> EXERCISE BRIEF: Lines that contain the string "split" are the ones to list; copy all of them from the records.

====== DATASET EXTRACT ======

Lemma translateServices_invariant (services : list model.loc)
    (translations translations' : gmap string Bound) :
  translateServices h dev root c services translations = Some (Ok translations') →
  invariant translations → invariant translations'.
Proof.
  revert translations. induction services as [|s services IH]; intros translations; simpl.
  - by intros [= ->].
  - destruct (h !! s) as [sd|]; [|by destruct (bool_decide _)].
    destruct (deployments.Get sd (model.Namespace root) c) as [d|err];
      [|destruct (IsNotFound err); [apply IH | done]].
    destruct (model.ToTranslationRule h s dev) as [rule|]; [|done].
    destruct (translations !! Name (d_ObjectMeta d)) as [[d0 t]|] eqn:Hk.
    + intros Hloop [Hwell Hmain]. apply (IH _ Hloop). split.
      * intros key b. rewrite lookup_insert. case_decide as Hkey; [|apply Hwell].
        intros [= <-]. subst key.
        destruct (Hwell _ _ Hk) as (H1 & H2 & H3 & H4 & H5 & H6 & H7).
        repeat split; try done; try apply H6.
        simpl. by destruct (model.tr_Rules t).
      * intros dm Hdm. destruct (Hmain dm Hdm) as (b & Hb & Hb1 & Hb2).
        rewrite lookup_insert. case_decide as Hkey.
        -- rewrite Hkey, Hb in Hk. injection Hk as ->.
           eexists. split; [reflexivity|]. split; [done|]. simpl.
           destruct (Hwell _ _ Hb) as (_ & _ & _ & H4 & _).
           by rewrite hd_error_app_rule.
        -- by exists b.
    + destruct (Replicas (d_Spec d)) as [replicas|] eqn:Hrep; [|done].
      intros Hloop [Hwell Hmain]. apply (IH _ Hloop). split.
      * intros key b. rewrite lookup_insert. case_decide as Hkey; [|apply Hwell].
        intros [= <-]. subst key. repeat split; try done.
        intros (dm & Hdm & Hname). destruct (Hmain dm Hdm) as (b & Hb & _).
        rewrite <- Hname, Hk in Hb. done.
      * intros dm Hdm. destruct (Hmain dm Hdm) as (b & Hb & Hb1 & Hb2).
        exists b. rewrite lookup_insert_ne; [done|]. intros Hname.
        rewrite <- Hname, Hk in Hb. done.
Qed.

======
====== DATASET EXTRACT ======

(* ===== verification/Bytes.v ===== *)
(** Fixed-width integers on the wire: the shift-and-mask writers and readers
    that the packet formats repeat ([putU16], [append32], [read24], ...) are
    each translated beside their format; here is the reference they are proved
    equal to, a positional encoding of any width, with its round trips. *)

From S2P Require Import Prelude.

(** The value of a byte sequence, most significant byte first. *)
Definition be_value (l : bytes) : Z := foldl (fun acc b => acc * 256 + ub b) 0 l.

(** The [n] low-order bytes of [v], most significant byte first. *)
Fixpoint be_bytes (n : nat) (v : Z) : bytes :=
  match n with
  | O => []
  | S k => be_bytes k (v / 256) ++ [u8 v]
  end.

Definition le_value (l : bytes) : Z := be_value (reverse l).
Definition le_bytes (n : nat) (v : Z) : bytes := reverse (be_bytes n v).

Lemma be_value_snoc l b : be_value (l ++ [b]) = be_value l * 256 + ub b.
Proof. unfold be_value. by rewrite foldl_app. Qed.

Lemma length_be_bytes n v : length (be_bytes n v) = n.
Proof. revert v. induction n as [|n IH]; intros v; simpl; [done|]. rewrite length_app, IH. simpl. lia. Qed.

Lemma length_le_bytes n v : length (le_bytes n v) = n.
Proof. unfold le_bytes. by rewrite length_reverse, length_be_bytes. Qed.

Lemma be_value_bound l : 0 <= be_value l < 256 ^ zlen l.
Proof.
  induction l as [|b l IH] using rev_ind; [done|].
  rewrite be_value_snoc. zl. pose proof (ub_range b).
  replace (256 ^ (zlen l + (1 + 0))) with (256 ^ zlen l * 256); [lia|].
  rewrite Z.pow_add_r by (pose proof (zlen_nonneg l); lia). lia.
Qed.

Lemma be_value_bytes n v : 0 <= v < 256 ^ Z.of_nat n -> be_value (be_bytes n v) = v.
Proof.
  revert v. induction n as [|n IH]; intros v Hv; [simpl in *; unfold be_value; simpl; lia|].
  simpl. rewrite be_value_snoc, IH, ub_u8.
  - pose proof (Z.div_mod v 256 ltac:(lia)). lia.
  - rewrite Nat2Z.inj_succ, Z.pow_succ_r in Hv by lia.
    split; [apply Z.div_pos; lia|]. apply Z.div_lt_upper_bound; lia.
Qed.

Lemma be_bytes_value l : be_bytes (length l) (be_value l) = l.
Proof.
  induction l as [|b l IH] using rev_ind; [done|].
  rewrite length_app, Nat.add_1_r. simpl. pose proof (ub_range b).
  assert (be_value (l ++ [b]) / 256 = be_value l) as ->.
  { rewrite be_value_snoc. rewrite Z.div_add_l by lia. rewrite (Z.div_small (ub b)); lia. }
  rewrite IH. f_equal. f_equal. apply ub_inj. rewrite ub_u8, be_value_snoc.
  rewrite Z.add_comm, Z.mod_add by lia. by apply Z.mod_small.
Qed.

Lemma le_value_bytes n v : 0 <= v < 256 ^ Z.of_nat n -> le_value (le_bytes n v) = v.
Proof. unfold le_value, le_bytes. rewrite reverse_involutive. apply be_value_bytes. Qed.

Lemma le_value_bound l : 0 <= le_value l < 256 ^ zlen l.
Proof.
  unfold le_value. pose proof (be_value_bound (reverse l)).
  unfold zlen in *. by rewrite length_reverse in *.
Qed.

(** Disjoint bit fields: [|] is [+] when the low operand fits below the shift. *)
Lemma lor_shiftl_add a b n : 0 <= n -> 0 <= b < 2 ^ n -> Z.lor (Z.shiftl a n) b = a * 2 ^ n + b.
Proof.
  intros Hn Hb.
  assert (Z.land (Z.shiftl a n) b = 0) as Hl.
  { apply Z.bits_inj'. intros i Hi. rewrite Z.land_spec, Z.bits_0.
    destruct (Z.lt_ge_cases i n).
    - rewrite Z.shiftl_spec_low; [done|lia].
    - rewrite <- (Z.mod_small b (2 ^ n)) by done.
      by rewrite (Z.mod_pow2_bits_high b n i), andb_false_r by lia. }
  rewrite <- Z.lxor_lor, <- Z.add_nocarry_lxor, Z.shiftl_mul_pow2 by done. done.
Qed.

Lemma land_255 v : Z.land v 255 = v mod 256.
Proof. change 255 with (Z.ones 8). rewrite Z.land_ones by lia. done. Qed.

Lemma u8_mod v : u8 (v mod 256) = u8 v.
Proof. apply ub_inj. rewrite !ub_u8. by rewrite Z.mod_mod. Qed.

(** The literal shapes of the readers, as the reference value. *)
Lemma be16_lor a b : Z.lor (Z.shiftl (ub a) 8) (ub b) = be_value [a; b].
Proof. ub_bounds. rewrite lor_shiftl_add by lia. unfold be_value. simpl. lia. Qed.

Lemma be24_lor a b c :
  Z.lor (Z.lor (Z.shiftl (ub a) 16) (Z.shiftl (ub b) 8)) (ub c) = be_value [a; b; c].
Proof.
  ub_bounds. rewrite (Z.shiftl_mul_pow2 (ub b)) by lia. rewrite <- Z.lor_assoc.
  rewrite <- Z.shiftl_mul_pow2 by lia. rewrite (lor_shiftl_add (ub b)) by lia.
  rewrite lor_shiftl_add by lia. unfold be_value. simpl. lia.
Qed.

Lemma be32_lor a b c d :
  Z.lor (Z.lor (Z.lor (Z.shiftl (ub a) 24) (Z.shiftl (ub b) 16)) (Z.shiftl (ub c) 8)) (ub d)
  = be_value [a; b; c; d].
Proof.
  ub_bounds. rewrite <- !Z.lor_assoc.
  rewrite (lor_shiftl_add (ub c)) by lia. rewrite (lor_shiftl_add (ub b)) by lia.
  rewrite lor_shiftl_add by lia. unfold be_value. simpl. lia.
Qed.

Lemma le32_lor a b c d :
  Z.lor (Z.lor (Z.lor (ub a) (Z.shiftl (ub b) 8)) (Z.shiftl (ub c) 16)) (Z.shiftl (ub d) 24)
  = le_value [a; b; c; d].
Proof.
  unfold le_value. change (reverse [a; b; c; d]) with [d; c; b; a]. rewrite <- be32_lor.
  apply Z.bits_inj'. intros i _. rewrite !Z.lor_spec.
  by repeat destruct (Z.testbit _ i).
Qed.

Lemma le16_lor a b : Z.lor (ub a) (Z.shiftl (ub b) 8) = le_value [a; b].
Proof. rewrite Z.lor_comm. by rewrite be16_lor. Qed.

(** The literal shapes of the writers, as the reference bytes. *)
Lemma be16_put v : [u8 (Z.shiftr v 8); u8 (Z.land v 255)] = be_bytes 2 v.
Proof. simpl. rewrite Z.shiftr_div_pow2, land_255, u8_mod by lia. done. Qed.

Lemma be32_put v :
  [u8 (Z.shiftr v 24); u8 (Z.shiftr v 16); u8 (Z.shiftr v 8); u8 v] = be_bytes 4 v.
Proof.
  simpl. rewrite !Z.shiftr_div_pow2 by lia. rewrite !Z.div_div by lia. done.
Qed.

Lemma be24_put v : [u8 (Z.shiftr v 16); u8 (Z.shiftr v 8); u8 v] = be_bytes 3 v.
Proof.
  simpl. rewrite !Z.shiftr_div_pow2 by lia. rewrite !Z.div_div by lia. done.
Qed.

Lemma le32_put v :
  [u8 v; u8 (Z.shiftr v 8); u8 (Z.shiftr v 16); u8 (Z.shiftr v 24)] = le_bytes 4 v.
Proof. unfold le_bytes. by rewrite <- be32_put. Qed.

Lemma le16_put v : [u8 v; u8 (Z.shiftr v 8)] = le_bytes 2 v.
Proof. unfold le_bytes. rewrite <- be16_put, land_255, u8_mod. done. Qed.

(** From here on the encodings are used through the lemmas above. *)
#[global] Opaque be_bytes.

======

> EXERCISE RESPONSE:
    + intros Hloop [Hwell Hmain]. apply (IH _ Hloop). split.
        repeat split; try done; try apply H6.
           eexists. split; [reflexivity|]. split; [done|]. simpl.
      intros Hloop [Hwell Hmain]. apply (IH _ Hloop). split.
        intros [= <-]. subst key. repeat split; try done.
    split; [apply Z.div_pos; lia|]. apply Z.div_lt_upper_bound; lia.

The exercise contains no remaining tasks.